Dua contoh diatas adalah untuk mengajak kita semua menyadari bahwa yang menjadi korban dari suatu peristiwa kecelakaan bukan hanya orang-orang yang kehilangan nyawa, namun juga keluarga, kerabat, sanak saudara, dan juga seperti yang saya tulis diatas, berdampak juga pada orang-orang yang terlibat langsung paska kecelakaan.

Mungkin ada dari kita yang lupa untuk menempatkan diri kita pada posisi mereka yang terlibat langsung dengan kecelakaan yang ada, seperti pada kecelakaan pesawat SSJ 100 ini. Bagaimana jika ditengah ketidakpastian menunggu kabar berita keluarga dan kerabat yang ikut dalam penerbangan itu, ada orang yang menyebarkan gambar-gambar potongan tubuh, ada yang menyatakan bahwa ada sabotase karena persaingan bisnis, dan sebagainya?
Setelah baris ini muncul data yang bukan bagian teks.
(** * MRIReconAugmentor: the augmentation orchestrator of
      [meddlr/transforms/builtin/mri.py]

    The development embeds the orchestrator shallowly.  Tensors are strided
    views over a flat storage, the way torch keeps them, so that
    [Tensor.permute] is a re-ordering of the (size, stride) pairs of the axes;
    their entries are [complex64] numbers, pairs of IEEE 754 binary32 values.
    The mutable objects of the pipeline (the RNG state of every generator and
    the progress counter of every scheduler) live in an explicit store that
    is threaded through the calls, and every failure of the Python code is an
    explicit exception value. *)

From Stdlib Require Import ZArith List Lia Bool String Permutation SpecFloat.
From stdpp Require Import base gmap.
Import ListNotations.
(** * PlutoTVDownloader: manifest parsing and the decrypt-to-disk loop

    A shallow embedding of [helper.ts] (parsePlaylist, parseKey, parseMaster,
    parseAttributes, getHighestBandwidthStream, getURLBaseDir, buf2hex,
    ProcessPlaylist, decryptFileToFile, removeAfterLastSlash, getFiles), of
    [DownloadPlaylist.ts] (parseM3U8) and of the script [Parse_Playlist.ts],
    followed by the properties of the design document that concern them and
    by further properties of the code.

    Conventions.
    - A JavaScript string is a sequence of UTF-16 code units.  The model
      covers the code units below 256 and represents them by [ascii], so a
      JavaScript string is a [string]; [trim] and [toLowerCase] are the
      ECMAScript functions restricted to that range.
    - A JavaScript exception (here always a [TypeError] raised by a property
      access on [undefined]) is [None] in the parsers and an [Error] in
      the effectful loop.
    - Array indexing [a[i]] is the list lookup [a !! i]; [undefined] is
      [None].
    - Objects created by [parseKey] live in a heap (a list, the address is
      the position), so that two segments holding the same object hold the
      same address. *)

From Stdlib Require Import ZArith NArith Ascii String.
From Stdlib.Strings Require Import Byte.
From stdpp Require Import base option list strings gmap.

Local Open Scope string_scope.

(** * The program *)

(** ** JavaScript string primitives *)

Module JS.

(** WhiteSpace and LineTerminator code units below 256:
    TAB, LF, VT, FF, CR, SP and NBSP. *)
Definition isWhiteSpace (c : ascii) : bool :=
  let n := nat_of_ascii c in
  ((9 <=? n)%nat && (n <=? 13)%nat) || (n =? 32)%nat || (n =? 160)%nat.

Fixpoint trimStart (s : string) : string :=
  match s with
  | EmptyString => EmptyString
  | String c s' => if isWhiteSpace c then trimStart s' else s
  end.

Definition trimEnd (s : string) : string :=
  String.rev (trimStart (String.rev s)).

(** [s.trim()] *)
Definition trim (s : string) : string := trimEnd (trimStart s).

(** [s.startsWith(p)] *)
Fixpoint startsWith (p s : string) : bool :=
  match p, s with
  | EmptyString, _ => true
  | String a p', String b s' => Ascii.eqb a b && startsWith p' s'
  | String _ _, EmptyString => false
  end.

(** [s.includes(p)] *)
Fixpoint includes (p s : string) : bool :=
  startsWith p s ||
  match s with
  | EmptyString => false
  | String _ s' => includes p s'
  end.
Pernahkah anda memikirkan bagaimana perasaan mereka?

Marilah kita belajar memilih dan memilah informasi yang edukatif. Ketika kita tidak paham akan apa yang dibicarakan, janganlah ikut serta memberikan pernyataan-pernyataan yang dapat menimbulkan berbagai macam spekulasi. Apalagi jika pernyataan itu memprovokasi. Saatnya kita sama-sama belajar, karena suatu tragedi harusnya menyisakan lesson learn yang menambah pengetahuan kita.

Jadi, mari kita serahkan proses evakuasi dan investigasi kepada para ahlinya dan sabar menunggu. Pada saat suatu tragedi terjadi, disaat itulah empati anda teruji dan jika anda ingin berkontribusi, marilah kita mendoakan yang terbaik bagi segala pihak dan proses evakuasi hingga investigasi bisa berjalan lancar.